Como nos dados simulados, o XGBoost é a classe de modelo que fornece os melhores desempenhos para as três métricas (parâmetros ótimos, representados com barras azuis). Vale notar, no entanto, que para o CP@100, os parâmetros ótimos do XGBoost não são de fato encontrados pelo procedimento de seleção de modelos, resultando em desempenhos menores. Os desempenhos reais em termos de CP@100 são ligeiramente melhores do que as florestas aleatórias e equivalentes às árvores de decisão.
Este é um resultado que vale a pena considerar: Graças à seleção de modelos, o modelo de árvore de decisão é tão eficiente quanto o XGBoost, e mais eficiente do que as florestas aleatórias em termos de CP@100. Os tempos de execução para árvores de decisão são, no entanto, muito menores do que os de florestas aleatórias e XGBoost, como reportado abaixo.
Notebook Cell
%%capture
fig_model_selection_execution_times_for_each_model_class, ax = plt.subplots(1, 1, figsize=(5,4))
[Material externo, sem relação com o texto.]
Lemma list_steps_ok first : forall n lines, (length lines <= n)%nat -> exists items rest, list_steps n first lines = Some (items, rest) /\ inert items /\ (length rest <= length lines)%nat /\
  (forall line tail marker, lines = line :: tail -> listMarker line = Some marker -> (lm_indent marker <= S (lm_indent first))%nat -> (length rest <= length tail)%nat).
Proof.
  induction n as [|n IH]; intros lines Hn.
  { destruct lines; [|cbn in Hn; lia]. exists ""%string, []. split_and!; [done|constructor|done|done]. }
  destruct lines as [|line lines]; [exists ""%string, []; split_and!; [done|constructor|done|done]|]. cbn [list_steps].
  destruct (listMarker line) as [marker|] eqn:Em; [|exists ""%string, (line :: lines); split_and!; [done|constructor|done|intros ? ? ? [= <- <-]; congruence]].
  destruct (S (lm_indent first) <? lm_indent marker)%nat eqn:Ei.
  { apply Nat.ltb_lt in Ei. exists ""%string, (line :: lines). split_and!; [done|constructor|done|]. intros ? ? ? [= <- <-] Hm Hle. rewrite Em in Hm. injection Hm as <-. lia. }
  destruct (item_lines _ _ _ _ _) as [[[text nested] nestedTag] after_item] eqn:El. apply item_lines_ok in El as (Hf & Ht & Hl); [|constructor|known_tag]. pose proof (skip_blank_le first after_item) as Hs. cbn in Hn.
  destruct (IH (skip_blank first after_item)) as (items & rest & Hls & Hin & Hle & _); [lia|]. rewrite Hls. cbn [mbind option_bind]. eexists _, _. split; [reflexivity|]. split_and!.
  - apply inert_app; [|done]. apply inert_wrap; [known_tag|]. apply inert_app; [apply inline_inert|]. destruct nested as [|x nested]; [constructor|]. apply inert_wrap; [by set_unfold in Ht; destruct Ht as [->|[->|[]]]; known_tag|].
    apply inert_join; [constructor|]. eapply list.Forall_impl; [exact Hf|]. apply item_inert.
  - cbn. lia.
  - intros ? ? ? [= <- <-] _ _. lia.
Qed.

(** ** Pages *)

Lemma span_lines_le p lines a b : span_lines p lines = (a, b) -> (length b <= length lines)%nat.
Proof.
  revert a b. induction lines as [|l lines IH]; intros a b; cbn; [by intros [= <- <-]|]. destruct (p l); [|by intros [= <- <-]]. destruct (span_lines p lines) as [x y]. intros [= <- <-]. specialize (IH x y eq_refl). cbn. lia.
Qed.

Lemma tail_le {A} (l : list A) : (length (tail l) <= length l)%nat.
Proof. destruct l; cbn; lia. Qed.

Lemma id_char_plain c : implb (is_id_char c) (match html_entity c with None => true | Some _ => false end) = true.
Proof. revert c. apply all_chars_forall. vm_compute. reflexivity. Qed.

Lemma escape_id s : str_forallb is_id_char s = true -> escapeHtml s = s.
Proof.
  induction s as [|c s IH]; [done|]. cbn [str_forallb escapeHtml]. intros [Hc Hs]%andb_true_iff. rewrite (IH Hs). pose proof (id_char_plain c) as Hp. rewrite Hc in Hp. by destruct (html_entity c).
Qed.

Lemma headingId_chars text : str_forallb is_id_char (headingId text) = true.
Proof.
  unfold headingId. pose proof (str_filter_forallb (fun c => is_lower c || is_digit c || is_char "-" c || is_char "_" c || is_char " " c) (toLowerCase text)) as Hf. revert Hf. generalize (str_filter (fun c => is_lower c || is_digit c || is_char "-" c || is_char "_" c || is_char " " c) (toLowerCase text)).
  intros s. induction s as [|c s IH]; [done|]. cbn [str_forallb str_map]. intros [Hc Hs]%andb_true_iff. rewrite (IH Hs), andb_true_r. destruct (is_char " " c); [done|]. rewrite orb_false_r in Hc. exact Hc.
Qed.

Lemma level_chars n : str_forallb is_id_char (level_text n) = true.
Proof. unfold level_text. eapply str_forallb_impl; [|apply string_of_int_digits; lia]. intros c Hc. unfold is_id_char. by rewrite Hc, orb_true_r. Qed.

Lemma heading_close level : (1 <= level <= 6)%nat -> inert ("</h" +:+ level_text level +:+ ">").
Proof. intros Hl. apply inert_static. destruct level as [|[|[|[|[|[|[|level]]]]]]]; first [lia|known_tag]. Qed.

Lemma heading_ok line p : is_heading line = true -> Forall inert (pg_out p) -> Forall inert (pg_out (heading line p)).
Proof.
  unfold is_heading. intros Hl Hp. apply andb_true_iff in Hl as [Hl _]. apply andb_true_iff in Hl as [H1%Nat.leb_le H6%Nat.leb_le]. unfold heading. cbn [pg_out]. apply Forall_app. split; [done|]. constructor; [|constructor].
  set (plain := str_filter not_formatting _). set (id0 := if String.eqb (headingId plain) "" then _ else _). assert (Hid0 : str_forallb is_id_char id0 = true) by (unfold id0; destruct (String.eqb _ _); [done|apply headingId_chars]).
  set (seen := default O _). set (id := match seen with O => id0 | _ => _ end). assert (Hid : str_forallb is_id_char id = true) by (unfold id; destruct seen; [done|]; rewrite !str_forallb_app, Hid0, level_chars; done).
  rewrite (escape_id id Hid). replace ("<h" +:+ level_text (hashes line) +:+ " id=" +:+ quoted id +:+ ">" +:+ inline (trim (str_drop (S (hashes line)) line)) +:+ "</h" +:+ level_text (hashes line) +:+ ">")
    with (heading_tag (hashes line) id +:+ inline (trim (str_drop (S (hashes line)) line)) +:+ "</h" +:+ level_text (hashes line) +:+ ">") by (unfold heading_tag; by rewrite !str_app_assoc).
  apply inert_tag; [right; left; by eexists _, _|]. apply inert_app; [apply inline_inert|by apply heading_close].
Qed.

Lemma table_inert header rows : inert (table_html header rows).
Proof.
  unfold table_html. change ("<div class=" +:+ quoted "docs-table" +:+ "><table><thead><tr>" +:+ ?x) with (("<div class=" +:+ quoted "docs-table" +:+ ">") +:+ "<table>" +:+ "<thead>" +:+ "<tr>" +:+ x).
  change ("</tr></thead><tbody>" +:+ ?x) with ("</tr>" +:+ "</thead>" +:+ "<tbody>" +:+ x). change "</tbody></table></div>"%string with ("</tbody>" +:+ "</table>" +:+ "</div>").
  do 4 (apply inert_app; [apply inert_static; known_tag|]). apply inert_app; [|do 3 (apply inert_app; [apply inert_static; known_tag|]); apply inert_app; [|do 2 (apply inert_app; [apply inert_static; known_tag|]); apply inert_static; known_tag]].
  - apply inert_join; [constructor|]. apply list.Forall_forall. intros x (c & <- & _)%list_elem_of_In%List.in_map_iff. apply inert_wrap; [known_tag|apply inline_inert].
  - apply inert_join; [constructor|]. apply list.Forall_forall. intros x (row & <- & _)%list_elem_of_In%List.in_map_iff. apply inert_wrap; [known_tag|]. apply inert_join; [constructor|].
    apply list.Forall_forall. intros y Hy. apply list_elem_of_lookup in Hy as [col Hy]. rewrite list_lookup_imap in Hy. destruct (header !! col); [|done]. injection Hy as <-. apply inert_wrap; [known_tag|apply inline_inert].
Qed.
model_classes=['Decision Tree','Logistic Regression','Random Forest','XGBoost']
# width of the bars
barWidth = 0.3
# The x position of bars
r1 = np.arange(len(model_classes))
# Create execution times bars
ax.bar(r1, execution_times[0:4],
width = barWidth, color = 'black', edgecolor = 'black',
capsize=7)
ax.set_xticks(r1+barWidth/2)
ax.set_xticklabels(model_classes, rotation = 45, ha="right", fontsize=12)
ax.set_title('Model selection execution times \n for different model classes', fontsize=18)
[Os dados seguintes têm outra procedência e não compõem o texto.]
(** What a request to dismiss did: nothing, or the wanted ones of the 200 newest. *)
Lemma mark_inv tenantId userId ids now o db db' o' r : markNotificationsRead tenantId userId ids now o db = (db', o', r) ->
  let marking := List.filter (is_wanted ids) (List.map fst (listNotificationsFor db tenantId userId true 200)) in
  (db' = db \/ db' = foldl (mark_read userId now) db marking) /\ (forall k, r = Returns k -> db' = foldl (mark_read userId now) db marking).
Proof.
  intros (db1 & o1 & r1 & [-> E1]%eff_read_inv & E)%eff_bind_inv. destruct r1 as [visible|e]; [|destruct E as (-> & _ & ->); split; [by left|done]]. specialize (E1 _ eq_refl). subst visible. cbv zeta.
  set (marking := List.filter _ _) in *. destruct marking as [|n l]; [by injection E as <- _ <-; split; [by left|]|].
  apply eff_bind_inv in E as (db2 & o2 & r2 & [E2 E2']%eff_write_inv & E). destruct r2 as [u|e]; [injection E as <- _ <-|destruct E as (-> & _ & ->)]; split; [by right; apply (E2' u)|by intros; apply (E2' u)|done|done].
Qed.

Lemma route_inv session tenant body now o db db' o' r : notices_route session tenant body now o db = (db', o', r) ->
  db' = db /\ (forall v l k, body = Some (Some v) -> r = Returns (NListed l k) -> False) \/ exists s t v ids, session = Some s /\ tenant = Some t /\ requireTenantAdmin session tenant = None /\ body = Some (Some v) /\ read_ids v = Some ids /\
    let marking := List.filter (is_wanted ids) (List.map fst (listNotificationsFor db (t_id t) (user_id s) true 200)) in
    (db' = db \/ db' = foldl (mark_read (user_id s) now) db marking) /\ (forall l k, r = Returns (NListed l k) -> db' = foldl (mark_read (user_id s) now) db marking).
Proof.
  assert (Hlist : forall tenantId userId o db db' o' r, list_notices tenantId userId o db = (db', o', r) -> db' = db).
  { intros tenantId userId. fold (keeps (fun a b => b = a) (list_notices tenantId userId)). apply keeps_bind; [split; [done|congruence]|apply keeps_read; split; [done|congruence]|intros; apply keeps_ret; split; [done|congruence]]. }
  unfold notices_route. destruct (requireTenantAdmin session tenant) as [refusal|]; [intros [= <- _ <-]; by left|]. destruct session as [s|]; [|intros [= <- _ <-]; by left]. destruct tenant as [t|]; [|intros [= <- _ <-]; by left].
  destruct body as [[v|]|]; [|intros [= <- _ <-]; by left|intros ->%Hlist; by left]. destruct (read_ids v) as [ids|] eqn:Ei; [|intros [= <- _ <-]; by left].
  intros (db1 & o1 & r1 & [H1 H2]%mark_inv & E)%eff_bind_inv. right. exists s, t, v, ids. do 5 (split; [done|]). cbv zeta. destruct r1 as [k|e]; [apply Hlist in E as ->; split; [done|]; intros; by apply (H2 k)|destruct E as (-> & _ & ->); by split].
Qed.

(** Dismissing is private and confined. A request to the notifications of an
    organization, whatever its calls do, writes and removes no notification and
    changes what no other user sees; what it dismisses is visible to the
    organization the caller administers; and when it answers with the list, each of
    the wanted ones among the 200 newest that this user had not dismissed is
    dismissed. *)
Theorem dismissals_private session tenant body now o db db' o' r : notices_route session tenant body now o db = (db', o', r) ->
  nd_notices db' = nd_notices db /\
  (forall tenantId userId unreadOnly limit, (forall s, session = Some s -> user_id s <> userId) -> listNotificationsFor db' tenantId userId unreadOnly limit = listNotificationsFor db tenantId userId unreadOnly limit) /\
  (forall rd, rd ∈ nd_reads db' -> rd ∈ nd_reads db \/ exists s t n, session = Some s /\ tenant = Some t /\ requireTenantAdmin session tenant = None /\ n ∈ candidates db (t_id t) (user_id s) true /\ rd = mkRead (nt_id n) (user_id s) now) /\
  (forall s t v ids l k n, session = Some s -> tenant = Some t -> body = Some (Some v) -> read_ids v = Some ids -> r = Returns (NListed l k) -> (n, false) ∈ listNotificationsFor db (t_id t) (user_id s) true 200 -> is_wanted ids n = true -> read_by db' (user_id s) n = true).
Proof.
  intros E. destruct (route_inv _ _ _ _ _ _ _ _ _ E) as [[-> Hno]|(s & t & v & ids & -> & -> & Hg & -> & Hids & [Hdb Hret])].
  { split; [done|]. split; [done|]. split; [by left|]. intros. exfalso. subst. by eapply Hno. }
  set (marking := List.filter _ _) in *. pose proof (marked_rows (user_id s) now marking db) as (Mn & Mg & Mr).
  assert (Hsub : forall n, n ∈ marking -> n ∈ candidates db (t_id t) (user_id s) true).
  { intros n [Hn _]%elem_of_bfilter. apply list_elem_of_fmap in Hn as ([n' b] & -> & (m & [= -> ->] & Hm)%list_elem_of_fmap). apply (subseteq_take (notice_limit 200)) in Hm. by apply elem_of_js_sort in Hm. }
  split; [by destruct Hdb as [->| ->]|]. split; [|split].
  - intros tenantId userId unreadOnly limit Hother. destruct Hdb as [->| ->]; [done|]. by rewrite (candidates_same db) by (done || intros m; rewrite marked_read_by, (proj2 (String.eqb_neq _ _) (Hother s eq_refl)); apply orb_false_r).
  - intros rd Hrd. destruct Hdb as [->| ->]; [by left|]. apply Mr in Hrd as [Hrd|(n & Hn & ->)]; [by left|]. right. exists s, t, n. repeat split; auto.
  - intros s0 t0 v0 ids0 l k n [= <-] [= <-] [= <-] Hids' Hl Hin Hw. rewrite (Hret _ _ Hl), marked_read_by, String.eqb_refl. apply orb_true_iff. right. apply existsb_elem. exists n. split; [|apply String.eqb_refl].
    rewrite Hids in Hids'. injection Hids' as ->. apply elem_of_bfilter. split; [|done]. by apply (list_elem_of_fmap_2 fst _ (n, false)).
Qed.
ax.set_xlabel("Model class", fontsize=16)
ax.set_ylabel("Execution times (s)", fontsize=15)
fig_model_selection_execution_times_for_each_model_class
Deve-se ter em mente que os experimentos foram realizados em um servidor de 40 núcleos, com computação paralela habilitada para florestas aleatórias e XGBoost. Portanto, o procedimento de seleção de modelos para árvores de decisão é de fato uma a duas ordens de magnitude mais rápido do que para florestas aleatórias e XGBoost.
Como observação final, notamos que os modelos de regressão logística foram os mais rápidos de treinar, mas também forneceram os piores desempenhos para todas as métricas.